G-d made "work to do" - for us to do.
"This was done to glorify God. Gilding the lily, in my Protestant view, but it's a heck of a sight. They have the bony corpse of a saint in an altar on the side, under glass."
It's a Council of Trent "jazz it up for the faithful" sort of thing.
It's also very "cosa nostra"; you have to be one of us to really "get it".
A life lived within walking distance from birthplace, no electronics, no photography even of the lightbox and emulsion variety --o yes, the sight of that interior was gonna take you out of yourself!
To a largely illiterate audience, paintings, statues, and stained glass windows were their Bible.
For those donating to the construction of a church, making it elaborate was political campaigning as well as a show of devotion (which of course often went and still goes hand in hand).
For the artists it was a way to show their talent, and maybe get some other jobs as a result decorating palaces and retreats.

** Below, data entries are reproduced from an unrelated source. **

(* ===== verification/Text.v ===== *)
(** Strings: the parts of Go's encoding/hex, strconv and strings packages the
    program's identifiers go through. A Go string is a [string]: its
    characters are its bytes. Hexadecimal ([hex_encode], [hex_decode]) and
    decimal ([dec], [parse_uint]) forms each come with their round trip. *)

From Stdlib Require Import Ascii String.
From stdpp Require Import strings.
From S2P Require Import Prelude.

(** ** Characters *)

Definition code (c : ascii) : Z := Z.of_N (N_of_ascii c).
Definition chr (z : Z) : ascii := ascii_of_N (Z.to_N z).

Lemma code_chr z : byte_ok z → code (chr z) = z.
Proof.
  intros Hz. unfold code, chr, byte_ok in *.
  rewrite N_ascii_embedding; lia.
Qed.

Lemma code_ok c : byte_ok (code c).
Proof.
  unfold code, byte_ok. pose proof (N_ascii_bounded c). lia.
Qed.

(** ** encoding/hex *)

Definition hex_digit (n : Z) : ascii := if n <? 10 then chr (48 + n) else chr (87 + n).

Definition unhex (c : ascii) : option Z :=
  let n := code c in
  if (48 <=? n) && (n <=? 57) then Some (n - 48)
  else if (97 <=? n) && (n <=? 102) then Some (n - 87)
  else if (65 <=? n) && (n <=? 70) then Some (n - 55)
  else None.

(** hex.EncodeToString *)
Fixpoint hex_encode (l : bytes) : string :=
  match l with
  | [] => EmptyString
  | b :: l => String (hex_digit (b / 16)) (String (hex_digit (b mod 16)) (hex_encode l))
  end.

(** hex.DecodeString *)
Fixpoint hex_decode (s : string) : option bytes :=
  match s with
  | EmptyString => Some []
  | String a (String b s) =>
      x ← unhex a; y ← unhex b; l ← hex_decode s; Some (16 * x + y :: l)
  | String _ EmptyString => None
  end.

Lemma unhex_hex_digit n : 0 ≤ n < 16 → unhex (hex_digit n) = Some n.
Proof.
  intros Hn. unfold hex_digit, unhex.
  destruct (Z.ltb_spec n 10); rewrite code_chr by (unfold byte_ok; lia).
  - rewrite (proj2 (Z.leb_le 48 _)), (proj2 (Z.leb_le _ 57)) by lia. simpl. f_equal. lia.
  - rewrite (proj2 (Z.leb_gt _ 57)), andb_false_r by lia.
    rewrite (proj2 (Z.leb_le 97 _)), (proj2 (Z.leb_le _ 102)) by lia. simpl. f_equal. lia.
Qed.

Lemma hex_decode_encode l : bytes_ok l → hex_decode (hex_encode l) = Some l.
Proof.
  induction 1 as [|b l Hb Hl IH]; [done|]. unfold byte_ok in Hb. simpl.
  rewrite !unhex_hex_digit.
  - simpl. rewrite IH. simpl. do 2 f_equal. pose proof (Z.div_mod b 16). lia.
  - split; [apply Z.div_pos|apply Z.div_lt_upper_bound]; lia.
  - apply Z.mod_pos_bound. lia.
Qed.

Lemma hex_encode_length l : String.length (hex_encode l) = (2 * length l)%nat.
Proof. induction l as [|b l IH]; simpl; [done|]. rewrite IH. lia. Qed.

Lemma unhex_range c n : unhex c = Some n → 0 ≤ n < 16.
Proof.
  unfold unhex. intros H.
  repeat case_match; simplify_eq;
    repeat match goal with H : (_ && _)%bool = true |- _ =>
      apply andb_true_iff in H as [?%Z.leb_le ?%Z.leb_le] end; lia.
Qed.

Lemma hex_decode_ok s l : hex_decode s = Some l → bytes_ok l.
Proof.
  revert l. induction s as [s IH] using (induction_ltof1 _ String.length).
  unfold ltof in IH. intros l Hl.
  destruct s as [|a [|b s]]; simplify_eq/=; [constructor|].
  destruct (unhex a) as [x|] eqn:Ha, (unhex b) as [y|] eqn:Hb; simplify_eq/=.
  destruct (hex_decode s) as [l'|] eqn:Hs; simplify_eq/=.
  apply unhex_range in Ha, Hb. constructor; [unfold byte_ok; lia|].
  eapply (IH s); [simpl; lia|done].
Qed.

(** No hexadecimal digit is a colon: an outpoint's hash ends at its colon. *)
Lemma hex_decode_length s l : hex_decode s = Some l → String.length s = (2 * length l)%nat.
Proof.
  revert s. enough (He : ∀ n s, (String.length s ≤ n)%nat → ∀ l, hex_decode s = Some l →
    String.length s = (2 * length l)%nat) by (intros s; by eapply He).
  clear l. intros n. induction n as [|n IH]; intros s Hn l.
  { destruct s; simpl in *; [by intros [= <-]|lia]. }
  destruct s as [|a [|b s]]; simpl in *; [by intros [= <-]|done|].
  destruct (unhex a); simpl; [|done]. destruct (unhex b); simpl; [|done].
  destruct (hex_decode s) as [l'|] eqn:E; simpl; [|done]. intros [= <-]. simpl.
  rewrite (IH s) with (l := l'); [lia|lia|done].
Qed.

Lemma hex_digit_not_colon n : 0 ≤ n < 16 → hex_digit n ≠ ":"%char.
Proof.
  intros Hn H. apply (f_equal code) in H. unfold hex_digit in H.
  destruct (Z.ltb_spec n 10); rewrite code_chr in H by (unfold byte_ok; lia);
    vm_compute (code ":"%char) in H; lia.
Qed.

(** The bytes of a string. *)
Definition ofString (s : string) : bytes := code <$> list_ascii_of_string s.

(** ** strconv: decimals *)

Definition digit (n : Z) : ascii := chr (48 + n).
Definition is_digit (c : ascii) : bool := (48 <=? code c) && (code c <=? 57).
Definition undigit (c : ascii) : Z := code c - 48.

(** The digits of [n], before [acc]; [fuel] at least the number of digits. *)
Fixpoint dec_go (fuel : nat) (n : Z) (acc : string) : string :=
  match fuel with
  | O => acc
  | S fuel =>
      if n <? 10 then String (digit n) acc
      else dec_go fuel (n / 10) (String (digit (n mod 10)) acc)
  end.

(** strconv.FormatUint(n, 10) *)
Definition dec (n : Z) : string := dec_go (S (Z.to_nat (Z.log2 n))) n EmptyString.

(** The value of a string of digits read after [acc]. *)
Fixpoint undec (acc : Z) (s : string) : option Z :=
  match s with
  | EmptyString => Some acc
  | String c s => if is_digit c then undec (acc * 10 + undigit c) s else None
  end.

(** strconv.ParseUint(s, 10, bits), where max is the largest value. *)
Definition parse_uint (max : Z) (s : string) : option Z :=
  match s with
  | EmptyString => None
  | _ => n ← undec 0 s; if n <=? max then Some n else None
  end.

Lemma digit_spec n : 0 ≤ n < 10 → is_digit (digit n) = true ∧ undigit (digit n) = n.
Proof.
  intros Hn. unfold is_digit, undigit, digit. rewrite code_chr by (unfold byte_ok; lia).
  rewrite (proj2 (Z.leb_le 48 _)), (proj2 (Z.leb_le _ 57)) by lia. split; [done|lia].
Qed.

Lemma log2_div10 n : 10 ≤ n → (Z.to_nat (Z.log2 (n / 10)) < Z.to_nat (Z.log2 n))%nat.
Proof.
  intros Hn.
  assert (Hq : 0 < n / 10) by (apply Z.div_str_pos; lia).
  assert (Hl : Z.log2 (n / 10) + 1 ≤ Z.log2 n).
  { rewrite Z.add_1_r, <- Z.log2_double by lia. apply Z.log2_le_mono.
    pose proof (Z.div_mod n 10). pose proof (Z.mod_pos_bound n 10). lia. }
  pose proof (Z.log2_nonneg (n / 10)). lia.
Qed.

Lemma undec_dec_go fuel n acc start :
  0 ≤ n → (Z.to_nat (Z.log2 n) < fuel)%nat →
  ∃ k, 0 < k ∧ undec start (dec_go fuel n acc) = undec (start * k + n) acc.
Proof.
  revert n acc start. induction fuel as [|fuel IH]; intros n acc start Hn Hf; [lia|].
  cbn [dec_go]. destruct (Z.ltb_spec n 10).
  - exists 10. split; [lia|]. simpl.
    destruct (digit_spec n) as [-> ->]; [lia|done].
  - pose proof (log2_div10 n). pose proof (Z.div_pos n 10).
    destruct (IH (n / 10) (String (digit (n mod 10)) acc) start) as (k & Hk & ->); [lia..|].
    exists (k * 10). split; [lia|]. simpl.
    pose proof (Z.mod_pos_bound n 10).
    destruct (digit_spec (n mod 10)) as [-> ->]; [lia|].
    f_equal. pose proof (Z.div_mod n 10). lia.
Qed.

Lemma undec_dec n : 0 ≤ n → undec 0 (dec n) = Some n.
Proof.
  intros Hn. unfold dec.
  destruct (undec_dec_go (S (Z.to_nat (Z.log2 n))) n EmptyString 0) as (k & _ & ->); [lia..|].
  done.
Qed.

Lemma dec_go_nonempty fuel n acc : dec_go (S fuel) n acc ≠ EmptyString.
Proof.
  revert n acc. induction fuel as [|fuel IH]; intros n acc; cbn [dec_go];
    destruct (n <? 10); try done. apply IH.
Qed.

Lemma parse_uint_dec max n : 0 ≤ n ≤ max → parse_uint max (dec n) = Some n.
Proof.
  intros Hn. unfold parse_uint.
  destruct (dec n) as [|c s] eqn:E; [by apply dec_go_nonempty in E|].
  rewrite <- E, undec_dec by lia. simpl.
  by rewrite (proj2 (Z.leb_le n max)) by lia.
Qed.

Lemma dec_inj n m : 0 ≤ n → 0 ≤ m → dec n = dec m → n = m.
Proof.
  intros Hn Hm H. apply (f_equal (undec 0)) in H. rewrite !undec_dec in H by lia. by simplify_eq.
Qed.

Lemma parse_uint_range max s n : parse_uint max s = Some n → n ≤ max.
Proof.
  unfold parse_uint. destruct s as [|c s]; [done|].
  destruct (undec 0 _); simpl; [|done]. case_match eqn:E; intros; simplify_eq.
  by apply Z.leb_le.
Qed.

(** ** strings *)

(** The parts of s around its last colon (strings.LastIndexByte). *)
Fixpoint cut_last (s : string) : option (string * string) :=
  match s with
  | EmptyString => None
  | String c s =>
      match cut_last s with
      | Some (a, b) => Some (String c a, b)
      | None => if decide (c = ":"%char) then Some (EmptyString, s) else None
      end
  end.

Fixpoint no_colon (s : string) : Prop :=
  match s with EmptyString => True | String c s => c ≠ ":"%char ∧ no_colon s end.

Lemma cut_last_None s : no_colon s → cut_last s = None.
Proof.
  induction s as [|c s IH]; [done|]. intros [Hc Hs]. simpl.
  rewrite IH by done. by rewrite decide_False.
Qed.

Lemma cut_last_app a b : no_colon b → cut_last (a +:+ String ":" b) = Some (a, b).
Proof.
  intros Hb. induction a as [|c a IH]; cbn [cut_last String.app].
  - simpl. by rewrite cut_last_None.
  - simpl in *. by rewrite IH.
Qed.

Lemma digit_not_colon n : 0 ≤ n < 10 → digit n ≠ ":"%char.
Proof.
  intros Hn H. apply (f_equal code) in H. unfold digit in H.
  rewrite code_chr in H by (unfold byte_ok; lia). vm_compute (code ":"%char) in H. lia.
Qed.

Lemma dec_go_no_colon fuel n acc : 0 ≤ n → no_colon acc → no_colon (dec_go fuel n acc).
Proof.
  revert n acc. induction fuel as [|fuel IH]; intros n acc Hn Ha; [done|].
  cbn [dec_go]. destruct (Z.ltb_spec n 10).
  - split; [apply digit_not_colon; lia|done].
  - apply IH; [apply Z.div_pos; lia|]. split; [|done].
    apply digit_not_colon, Z.mod_pos_bound. lia.
Qed.

Lemma dec_no_colon n : 0 ≤ n → no_colon (dec n).
Proof. intros. by apply dec_go_no_colon. Qed.

Lemma string_app_inj_l (a b c : string) : a +:+ b = a +:+ c → b = c.
Proof. induction a; simpl; intros H; [done|]. simplify_eq. auto. Qed.

(** ** The strings package, on ASCII *)

Definition is_space (c : ascii) : bool :=
  (code c =? 32) || ((9 <=? code c) && (code c <=? 13)).

Fixpoint trim_left (s : string) : string :=
  match s with
  | String c s' => if is_space c then trim_left s' else s
  | EmptyString => EmptyString
  end.

(** Whether every character is a space. *)
Fixpoint all_space (s : string) : bool :=
  match s with EmptyString => true | String c s => is_space c && all_space s end.

Fixpoint trim_right (s : string) : string :=
  match s with
  | EmptyString => EmptyString
  | String c s' => if all_space s then EmptyString else String c (trim_right s')
  end.

(** strings.TrimSpace *)
Definition trim_space (s : string) : string := trim_right (trim_left s).

(** strings.Split(s, sep) for a one-character sep: always at least one part. *)
Fixpoint split_on (sep : ascii) (s : string) : list string :=
  match s with
  | EmptyString => [EmptyString]
  | String c s =>
      if decide (c = sep) then EmptyString :: split_on sep s
      else match split_on sep s with
           | part :: parts => String c part :: parts
           | [] => [String c EmptyString]
           end
  end.

(** strings.Cut(s, sep): around the first sep, if any. *)
Fixpoint cut (sep : ascii) (s : string) : option (string * string) :=
  match s with
  | EmptyString => None
  | String c s =>
      if decide (c = sep) then Some (EmptyString, s)
      else match cut sep s with Some (a, b) => Some (String c a, b) | None => None end
  end.

(** strings.Fields(s), with the field being read. *)
Fixpoint fields_go (cur : string) (s : string) : list string :=
  match s with
  | EmptyString => if decide (cur = EmptyString) then [] else [cur]
  | String c s =>
      if is_space c
      then (if decide (cur = EmptyString) then [] else [cur]) ++ fields_go EmptyString s
      else fields_go (cur +:+ String c EmptyString) s
  end.
Definition fields (s : string) : list string := fields_go EmptyString s.

(** strconv.ParseInt(s, 10, 64) *)
Definition parse_int (s : string) : option Z :=
  match s with
  | String "-" s => n ← parse_uint two63 s; Some (- n)
  | String "+" s => parse_uint (two63 - 1) s
  | _ => parse_uint (two63 - 1) s
  end.

Lemma cut_app a b : no_colon a → cut ":" (a +:+ String ":" b) = Some (a, b).
Proof.
  induction a as [|c a IH]; intros Ha; simpl; [done|].
  destruct Ha as [Hc Ha]. rewrite decide_False by done. by rewrite IH.
Qed.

Everyone wins except the poor peasants whose taxes pay for it all, but they don't count as they don't have a say in things anyway.
Just like pork projects in "modern" government in fact.
Dog, you have mangled Shakespeare.
King John Act iv. Sc, 2.
Salisbury:
To gild refined gold, to paint the lily,
To throw a perfume on the violet,
To smooth the ice, or add another hue
Unto the rainbow, or with taper-light
To seek the beauteous eye of heaven to garnish,
Is wasteful and ridiculous excess.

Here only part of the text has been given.